Monday April 30th is National Raisin Day. When you think of raisins, I’m sure it brings you back to your childhood when you would have them as a snack at school. However, raisins aren’t just a snack for kids – people of all ages can enjoy them in either sweet or savory recipes.
The raisin is underappreciated and I’m here to tell you all about it so you can truly celebrate this wonderful fruit today!
Through the Grapevine
Grapes, the fruit from which raisins are derived, have been part of the world’s agriculture for over 3000 years. In what are now Spain, Greece, and Turkey, raisins have been used as everything from currency to medicine. They began to be exported across Europe in the 11thcentury, and landed in North America in the 18thcentury with the Christian missionaries from Spain. These Spaniards landed in Mexico and taught the locals about their native Spanish viniculture, which is the art of cultivating of grapevines for winemaking.
As settlers moved north into California, they brought those viniculture skills with them. During periods of severe drought, it was difficult for farmers to harvest all of their crops before they dried on the vine. They soon realized this was a delicious mishap, and the San Joaquin Valley in California is now the largest supplier of the world’s raisins!
Raisins, Sultanas, and Currants, Oh My!
When you check out the raisin selection at your local grocery store, you may be surprised to find a wide variety of colors and types. The 3 main types are raisins, sultanas, and Zante currants.
- Raisins. The dark raisins you usually see are the most common type, made from green-skinned grapes that gradually darken as they dry.

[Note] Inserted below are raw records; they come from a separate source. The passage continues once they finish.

(** A call made once [done] is set is, under any schedule, on the fast
    path: either it has returned the cached value with a nil error, or
    its next operation can run at once, touches neither the gate nor the
    trace, and takes it one line further towards that return. *)
Lemma later_call_returns s acts s' t th :
  reachable s -> done (d s) = true -> run acts s = Some s' ->
  length (threads s) <= t -> threads s' !! t = Some th ->
  at_pc th = Done (Ret (value (d s)) None) \/
  (at_pc th = L25 \/ at_pc th = L26) /\
  forall ch, exists s1, exec (Act t ch) s' = Some s1 /\
    d s1 = d s' /\ log s1 = log s' /\ calls s1 = calls s' /\
    threads s1 !! t =
      Some {| ctx := ctx th;
              at_pc := match at_pc th with
                       | L25 => L26
                       | _ => Done (Ret (value (d s)) None)
                       end |}.
Proof.
  intros Hs Hd Hrun Hn Ht. assert (HI := reachable_Inv _ Hs).
  destruct (fresh_calls_run s acts s s' Hs Hrun (fresh_ok_start _ HI Hd))
    as (Hd' & Hv' & _ & _ & Hth & _).
  destruct (Hth _ _ Hn Ht) as [Hp | [Hp | Hp]]; [right | right | by left];
    (split; [by auto|]); intros ch; destruct th as [c p]; simpl in Hp; subst p;
    destruct (fast_step s' t c _ ch Hd' Ht ltac:(auto))
      as (s1 & Hex & ? & ? & ? & _ & _ & _ & Ht1);
    exists s1; simpl; rewrite <- ?Hv'; auto.
Qed.

Lemma reachable_after acts : reachable (after zero F p0 acts).
Proof.
  unfold after. destruct (run acts init) as [s|] eqn:Hrun; [|constructor].
  eapply run_reachable; [constructor | exact Hrun].
Qed.

(** * The specification, sentence by sentence *)

(** C1.  Once a call of the accessor has returned a value with a nil
    error (more generally, once [done] is set), the flag stays set, the
    cached value is the one that was returned and never changes, and the
    producer is not called again.  Every call made from then on runs the
    fast path only: it is never blocked, its two operations change
    neither the gate nor the trace of gate and context operations (it
    never sends on the semaphore, never reads [ctx.Done()] or
    [ctx.Err()]), and it returns the cached value with a nil error. *)
Theorem C1_cached_after_success s acts s' :
  reachable s ->
  (done (d s) = true \/ exists t c v, returned t c (Ret v None) s) ->
  run acts s = Some s' ->
  (forall t c v, returned t c (Ret v None) s -> v = value (d s)) /\
  done (d s') = true /\ value (d s') = value (d s) /\
  calls s' = calls s /\ results s' = results s /\
  forall t th, length (threads s) <= t -> threads s' !! t = Some th ->
    (forall e, In e (log s') -> event_thread e <> t) /\
    (at_pc th = Done (Ret (value (d s)) None) \/
     (at_pc th = L25 \/ at_pc th = L26) /\
     forall ch, exists s1, exec (Act t ch) s' = Some s1 /\
       d s1 = d s' /\ log s1 = log s' /\ calls s1 = calls s' /\
       threads s1 !! t =
         Some {| ctx := ctx th;
                 at_pc := match at_pc th with
                          | L25 => L26
                          | _ => Done (Ret (value (d s)) None)
                          end |}).
Proof.
  intros Hs Hdone Hrun. assert (HI := reachable_Inv _ Hs).
  assert (Hret : forall t c v, returned t c (Ret v None) s ->
                               done (d s) = true /\ v = value (d s)).
  { intros t c v Ht. apply (inv_threads _ _ _ HI) in Ht. exact Ht. }
  assert (Hd : done (d s) = true).
  { destruct Hdone as [? | (t & c & v & Ht)]; [done|]. apply Hret in Ht. tauto. }
  destruct (fresh_calls_run s acts s s' Hs Hrun (fresh_ok_start _ HI Hd))
    as (Hd' & Hv' & Hc' & Hr' & Hth & Hlog).
  split; [intros t c v Ht; apply Hret in Ht; tauto|].
  repeat (split; [done|]).
  intros t th Hn Ht. split.
  - intros e Hin Heq. apply Hlog in Hin. lia.
  - destruct (Hth _ _ Hn Ht) as [Hp | [Hp | Hp]]; [right | right | by left];
      (split; [by auto|]); intros ch; destruct th as [c p]; simpl in Hp; subst p;
      destruct (fast_step s' t c _ ch Hd' Ht ltac:(auto))
        as (s1 & Hex & ? & ? & ? & _ & _ & _ & Ht1);
      exists s1; simpl; rewrite <- ?Hv'; auto.
Qed.


(** C3, as the code has it.  A call waits at the select with a context
    that reports an error.  The error is [Canceled] or [DeadlineExceeded].
    While another goroutine holds the semaphore, the context's case is the
    only one the select can take.  Whenever the select takes the
    context's case, that operation and the return that follows change
    neither the gate nor the producer's state nor the record of its calls,
    and the call returns the zero value of [T] with the error the context
    reported, whatever the other goroutines do in between. *)
Theorem C3_context_case s t c e :
  reachable s ->
  threads s !! t = Some {| ctx := c; at_pc := L29 |} ->
  Err s c = Some e ->
  (e = Canceled \/ e = DeadlineExceeded) /\
  (sem (d s) = 1 -> exec (Act t TakeSem) s = None) /\
  exists s1, exec (Act t TakeCtx) s = Some s1 /\
    d s1 = d s /\ pstate s1 = pstate s /\
    calls s1 = calls s /\ results s1 = results s /\
    forall acts s2, run acts s1 = Some s2 ->
      cancel_path t c e (own_steps t acts) s2 /\
      (own_steps t acts = 0 -> forall ch, exists s3,
         exec (Act t ch) s2 = Some s3 /\
         d s3 = d s2 /\ pstate s3 = pstate s2 /\
         calls s3 = calls s2 /\ results s3 = results s2 /\
         returned t c (Ret zero (Some e)) s3).
Proof.
  intros Hs Ht He. assert (HI := reachable_Inv _ Hs).
  assert (Hlt := lookup_lt_Some _ _ _ Ht).
  split; [apply (inv_cancelled _ _ _ HI _ _ He)|].
  split; [intros Hsem; simpl; rewrite Ht; simpl; by rewrite Hsem|].
  assert (Hex : exec (Act t TakeCtx) s = Some (goto t c L33 (emit (EvCtxDone t) s))).
  { simpl. rewrite Ht. simpl. by rewrite He. }
  eexists. split; [exact Hex|]. repeat (split; [done|]).
  intros acts s2 Hrun.
  assert (Hs1 : reachable (goto t c L33 (emit (EvCtxDone t) s)))
    by (eapply reach_step; eauto).
  assert (Hpath : cancel_path t c e (own_steps t acts) s2).
  { eapply cancel_path_run; eauto. simpl. by apply list_lookup_insert_eq. }
  split; [done|]. intros H0 ch. rewrite H0 in Hpath. destruct Hpath as [Ht2 He2].
  assert (Hlt2 := lookup_lt_Some _ _ _ Ht2).
  simpl. rewrite Ht2. simpl. rewrite He2. eexists. split; [reflexivity|].
  unfold returned. simpl. by rewrite list_lookup_insert_eq.
Qed.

- Sultanas.This type of raisin is labeled as “golden raisins,” which are grapes that start out with a yellowish skin. These stay light as they dry.
- Zante Currants.This raisin isn’t actually a currant at all – it’s actually tiny dried grapes! True currants are much more tart and aren’t as readily available in local supermarkets.
“Raisin” the Nutrition Bar and Your Meals
Raisins are not only delectable – they’re also packed with nutrients and are a very easy ingredient to add in to just about anything. Raisins are a good source of iron, copper, and manganese. They are also a high potassium food, which is great for maintaining healthy blood pressure.
Raisins don’t have to just be eaten on their own! They can be incorporated into savory or sweet recipes. Here are 3 ideas to get started:
- Raisin Chicken Salad.Combine shredded chicken, celery, chopped walnuts and a handful of raisins with fat free Greek yogurt for a fancy chicken salad. Serve over mesclun greens or on a slice of whole-grain toast for a delicious and hearty meal!
- Oatmeal Raisin. Stir up some steel cut or old fashioned oats with milk, a spoonful of peanut butter, and top with a sprinkling of raisins. Leave this mixture in the fridge overnight for the perfect grab-and-go breakfast.
- Pine Nut and Raisin Meatballs.Mix up your meatballs by adding raisins and pine nuts to the meat mixture. Pan fry the meatballs until they’re browned, then pop them in the oven at 350 degrees for 20 minutes or until cooked through.
Raisins are calorie dense, as are all dried fruits, but they can be a nutritious sweet snack to curb a craving for something sweet. Get out there and celebrate raisins this week!